(Saved entries)
Lemma round_upper :
  (∀ i s self self' children,
     code s = c → process_list s !! i = Some self →
     process_list (Process_execute i env s) = <[i:=self']> (process_list s) ++ children →
     mass w children + 1 ≤ w (resume_ptr self)) →
  ∀ fuel i s s' calls,
    code s = c → Sys_execute_from fuel i env s = Some (s', calls) →
    length (process_list s') ≤ i + mass w (drop i (process_list s)).
Proof.
  intros Hstep fuel. induction fuel as [|fuel IH]; intros i s s' calls Hc Hrun; [done|].
  simpl in Hrun. destruct (process_list s !! i) as [self|] eqn:Hself.
  - destruct (Sys_execute_from fuel (S i) env (Process_execute i env s))
      as [[s1 calls1]|] eqn:Hrec; [|done].
    simplify_eq.
    destruct (Process_execute_spec i env s self Hself)
      as (self' & children & Hlist & _ & _ & Hcode).
    pose proof (IH _ _ _ _ Hcode Hrec) as Hbound.
    pose proof (Hstep i s self self' children eq_refl Hself Hlist) as Hmass.
    apply lookup_lt_Some in Hself as Hlt.
    rewrite Hlist, drop_after_execute, mass_app in Hbound by done.
    rewrite (drop_S _ _ _ Hself), mass_cons. lia.
  - simplify_eq. apply lookup_ge_None in Hself. lia.
Qed.

Lemma round_lower :
  (∀ i s self self' children,
     code s = c → process_list s !! i = Some self →
     process_list (Process_execute i env s) = <[i:=self']> (process_list s) ++ children →
     w (resume_ptr self) ≤ mass w children + 1) →
  ∀ fuel i s s' calls,
    code s = c → i ≤ length (process_list s) →
    Sys_execute_from fuel i env s = Some (s', calls) →
    i + mass w (drop i (process_list s)) ≤ length (process_list s').
Proof.
  intros Hstep fuel. induction fuel as [|fuel IH]; intros i s s' calls Hc Hi Hrun;
    [done|].
  simpl in Hrun. destruct (process_list s !! i) as [self|] eqn:Hself.
  - destruct (Sys_execute_from fuel (S i) env (Process_execute i env s))
      as [[s1 calls1]|] eqn:Hrec; [|done].
    simplify_eq.
    destruct (Process_execute_spec i env s self Hself)
      as (self' & children & Hlist & _ & _ & Hcode).
    apply lookup_lt_Some in Hself as Hlt.
    assert (S i ≤ length (process_list (Process_execute i env s))) as Hi'.
    { rewrite Hlist, length_app, length_insert. lia. }
    pose proof (IH _ _ _ _ Hcode Hi' Hrec) as Hbound.
    pose proof (Hstep i s self self' children eq_refl Hself Hlist) as Hmass.
    rewrite Hlist, drop_after_execute, mass_app in Hbound by done.
    rewrite (drop_S _ _ _ Hself), mass_cons. lia.
  - simplify_eq. apply lookup_ge_None in Hself.
    rewrite drop_ge by done. unfold mass. simpl. lia.
Qed.
End Potential.

(** The clones one call of [Process.execute] registers, weighed by
    [b ^ (lines left)], when no instruction returns more than [b] hints. *)
Lemma foldl_execute_line_mass idx env b L : 1 ≤ b → ∀ its s self r,
  process_list s !! idx = Some self →
  its.*1 = seq r (L - r) →
  Forall (λ li : nat * CodeLine M Hint Env,
            ∀ m h e, length (li.2 m h e).2 ≤ b) its →
  ∃ self' children,
    process_list (foldl (execute_line idx env) s its)
    = <[idx := self']> (process_list s) ++ children ∧
    mass (λ r, b ^ (L - r)) children + 1 ≤ b ^ (L - r).
Proof.
  intros Hb. induction its as [|[line instr] its IH]; intros s self r Hself Hlines Hits.
  - exists self, []. simpl. rewrite app_nil_r, list_insert_id by done.
    split; [done|]. pose proof (Nat.pow_nonzero b (L - r)). lia.
  - simpl in Hlines. destruct (L - r) as [|n] eqn:Hn; [done|].
    simpl in Hlines. injection Hlines as -> Hlines.
    apply Forall_cons in Hits as [Hinstr Hits]. simpl in Hinstr.
    destruct (instr (model self) (hint self) env) as [m' hs] eqn:Einstr.
    simpl. rewrite (execute_line_unfold _ _ _ _ _ _ _ _ Hself Einstr). simpl.
    set (self1 := {| resume_ptr := resume_ptr self; hint := last hs; model := m' |}).
    set (ch1 := clone self1 (r + 1) <$> take (length hs - 1) hs).
    apply lookup_lt_Some in Hself as Hidx.
    destruct (IH (set_process_list (<[idx:=self1]> (process_list s) ++ ch1) s)
      self1 (S r)) as (self' & ch2 & Hlist & Hmass); [| |done|].
    { simpl. rewrite lookup_app_l by (by rewrite length_insert).
      by rewrite list_lookup_insert_eq. }
    { replace (L - S r) with n by lia. done. }
    exists self', (ch1 ++ ch2). split.
    + rewrite Hlist. simpl. rewrite insert_app_l by (by rewrite length_insert).
      by rewrite list_insert_insert_eq, <-app_assoc.
    + rewrite mass_app. unfold ch1. rewrite mass_clones, length_take.
      replace (L - (r + 1)) with n by lia. replace (L - S r) with n in Hmass by lia.
      pose proof (Hinstr (model self) (hint self) env) as Hk. rewrite Einstr in Hk.
      simpl in Hk.
      assert (length hs - 1 `min` length hs ≤ b - 1) as Hk' by lia.
      pose proof (Nat.mul_le_mono_r _ _ (b ^ n) Hk').
      pose proof (Nat.pow_nonzero b n).
      replace (b * b ^ n) with ((b - 1) * b ^ n + b ^ n) by nia. lia.
Qed.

Required action> The required output is the complete set of records, reproduced exactly.

Answer>
Lemma round_upper :
  (∀ i s self self' children,
     code s = c → process_list s !! i = Some self →
     process_list (Process_execute i env s) = <[i:=self']> (process_list s) ++ children →
     mass w children + 1 ≤ w (resume_ptr self)) →
  ∀ fuel i s s' calls,
    code s = c → Sys_execute_from fuel i env s = Some (s', calls) →
    length (process_list s') ≤ i + mass w (drop i (process_list s)).
Proof.
  intros Hstep fuel. induction fuel as [|fuel IH]; intros i s s' calls Hc Hrun; [done|].
  simpl in Hrun. destruct (process_list s !! i) as [self|] eqn:Hself.
  - destruct (Sys_execute_from fuel (S i) env (Process_execute i env s))
      as [[s1 calls1]|] eqn:Hrec; [|done].
    simplify_eq.
    destruct (Process_execute_spec i env s self Hself)
      as (self' & children & Hlist & _ & _ & Hcode).
    pose proof (IH _ _ _ _ Hcode Hrec) as Hbound.
    pose proof (Hstep i s self self' children eq_refl Hself Hlist) as Hmass.
    apply lookup_lt_Some in Hself as Hlt.
    rewrite Hlist, drop_after_execute, mass_app in Hbound by done.
    rewrite (drop_S _ _ _ Hself), mass_cons. lia.
  - simplify_eq. apply lookup_ge_None in Hself. lia.
Qed.

Lemma round_lower :
  (∀ i s self self' children,
     code s = c → process_list s !! i = Some self →
     process_list (Process_execute i env s) = <[i:=self']> (process_list s) ++ children →
     w (resume_ptr self) ≤ mass w children + 1) →
  ∀ fuel i s s' calls,
    code s = c → i ≤ length (process_list s) →
    Sys_execute_from fuel i env s = Some (s', calls) →
    i + mass w (drop i (process_list s)) ≤ length (process_list s').
Proof.
  intros Hstep fuel. induction fuel as [|fuel IH]; intros i s s' calls Hc Hi Hrun;
    [done|].
  simpl in Hrun. destruct (process_list s !! i) as [self|] eqn:Hself.
  - destruct (Sys_execute_from fuel (S i) env (Process_execute i env s))
      as [[s1 calls1]|] eqn:Hrec; [|done].
    simplify_eq.
    destruct (Process_execute_spec i env s self Hself)
      as (self' & children & Hlist & _ & _ & Hcode).
    apply lookup_lt_Some in Hself as Hlt.
    assert (S i ≤ length (process_list (Process_execute i env s))) as Hi'.
    { rewrite Hlist, length_app, length_insert. lia. }
    pose proof (IH _ _ _ _ Hcode Hi' Hrec) as Hbound.
    pose proof (Hstep i s self self' children eq_refl Hself Hlist) as Hmass.
    rewrite Hlist, drop_after_execute, mass_app in Hbound by done.
    rewrite (drop_S _ _ _ Hself), mass_cons. lia.
  - simplify_eq. apply lookup_ge_None in Hself.
    rewrite drop_ge by done. unfold mass. simpl. lia.
Qed.
End Potential.

(** The clones one call of [Process.execute] registers, weighed by
    [b ^ (lines left)], when no instruction returns more than [b] hints. *)
Lemma foldl_execute_line_mass idx env b L : 1 ≤ b → ∀ its s self r,
  process_list s !! idx = Some self →
  its.*1 = seq r (L - r) →
  Forall (λ li : nat * CodeLine M Hint Env,
            ∀ m h e, length (li.2 m h e).2 ≤ b) its →
  ∃ self' children,
    process_list (foldl (execute_line idx env) s its)
    = <[idx := self']> (process_list s) ++ children ∧
    mass (λ r, b ^ (L - r)) children + 1 ≤ b ^ (L - r).
Proof.
  intros Hb. induction its as [|[line instr] its IH]; intros s self r Hself Hlines Hits.
  - exists self, []. simpl. rewrite app_nil_r, list_insert_id by done.
    split; [done|]. pose proof (Nat.pow_nonzero b (L - r)). lia.
  - simpl in Hlines. destruct (L - r) as [|n] eqn:Hn; [done|].
    simpl in Hlines. injection Hlines as -> Hlines.
    apply Forall_cons in Hits as [Hinstr Hits]. simpl in Hinstr.
    destruct (instr (model self) (hint self) env) as [m' hs] eqn:Einstr.
    simpl. rewrite (execute_line_unfold _ _ _ _ _ _ _ _ Hself Einstr). simpl.
    set (self1 := {| resume_ptr := resume_ptr self; hint := last hs; model := m' |}).
    set (ch1 := clone self1 (r + 1) <$> take (length hs - 1) hs).
    apply lookup_lt_Some in Hself as Hidx.
    destruct (IH (set_process_list (<[idx:=self1]> (process_list s) ++ ch1) s)
      self1 (S r)) as (self' & ch2 & Hlist & Hmass); [| |done|].
    { simpl. rewrite lookup_app_l by (by rewrite length_insert).
      by rewrite list_lookup_insert_eq. }
    { replace (L - S r) with n by lia. done. }
    exists self', (ch1 ++ ch2). split.
    + rewrite Hlist. simpl. rewrite insert_app_l by (by rewrite length_insert).
      by rewrite list_insert_insert_eq, <-app_assoc.
    + rewrite mass_app. unfold ch1. rewrite mass_clones, length_take.
      replace (L - (r + 1)) with n by lia. replace (L - S r) with n in Hmass by lia.
      pose proof (Hinstr (model self) (hint self) env) as Hk. rewrite Einstr in Hk.
      simpl in Hk.
      assert (length hs - 1 `min` length hs ≤ b - 1) as Hk' by lia.
      pose proof (Nat.mul_le_mono_r _ _ (b ^ n) Hk').
      pose proof (Nat.pow_nonzero b n).
      replace (b * b ^ n) with ((b - 1) * b ^ n + b ^ n) by nia. lia.
Qed.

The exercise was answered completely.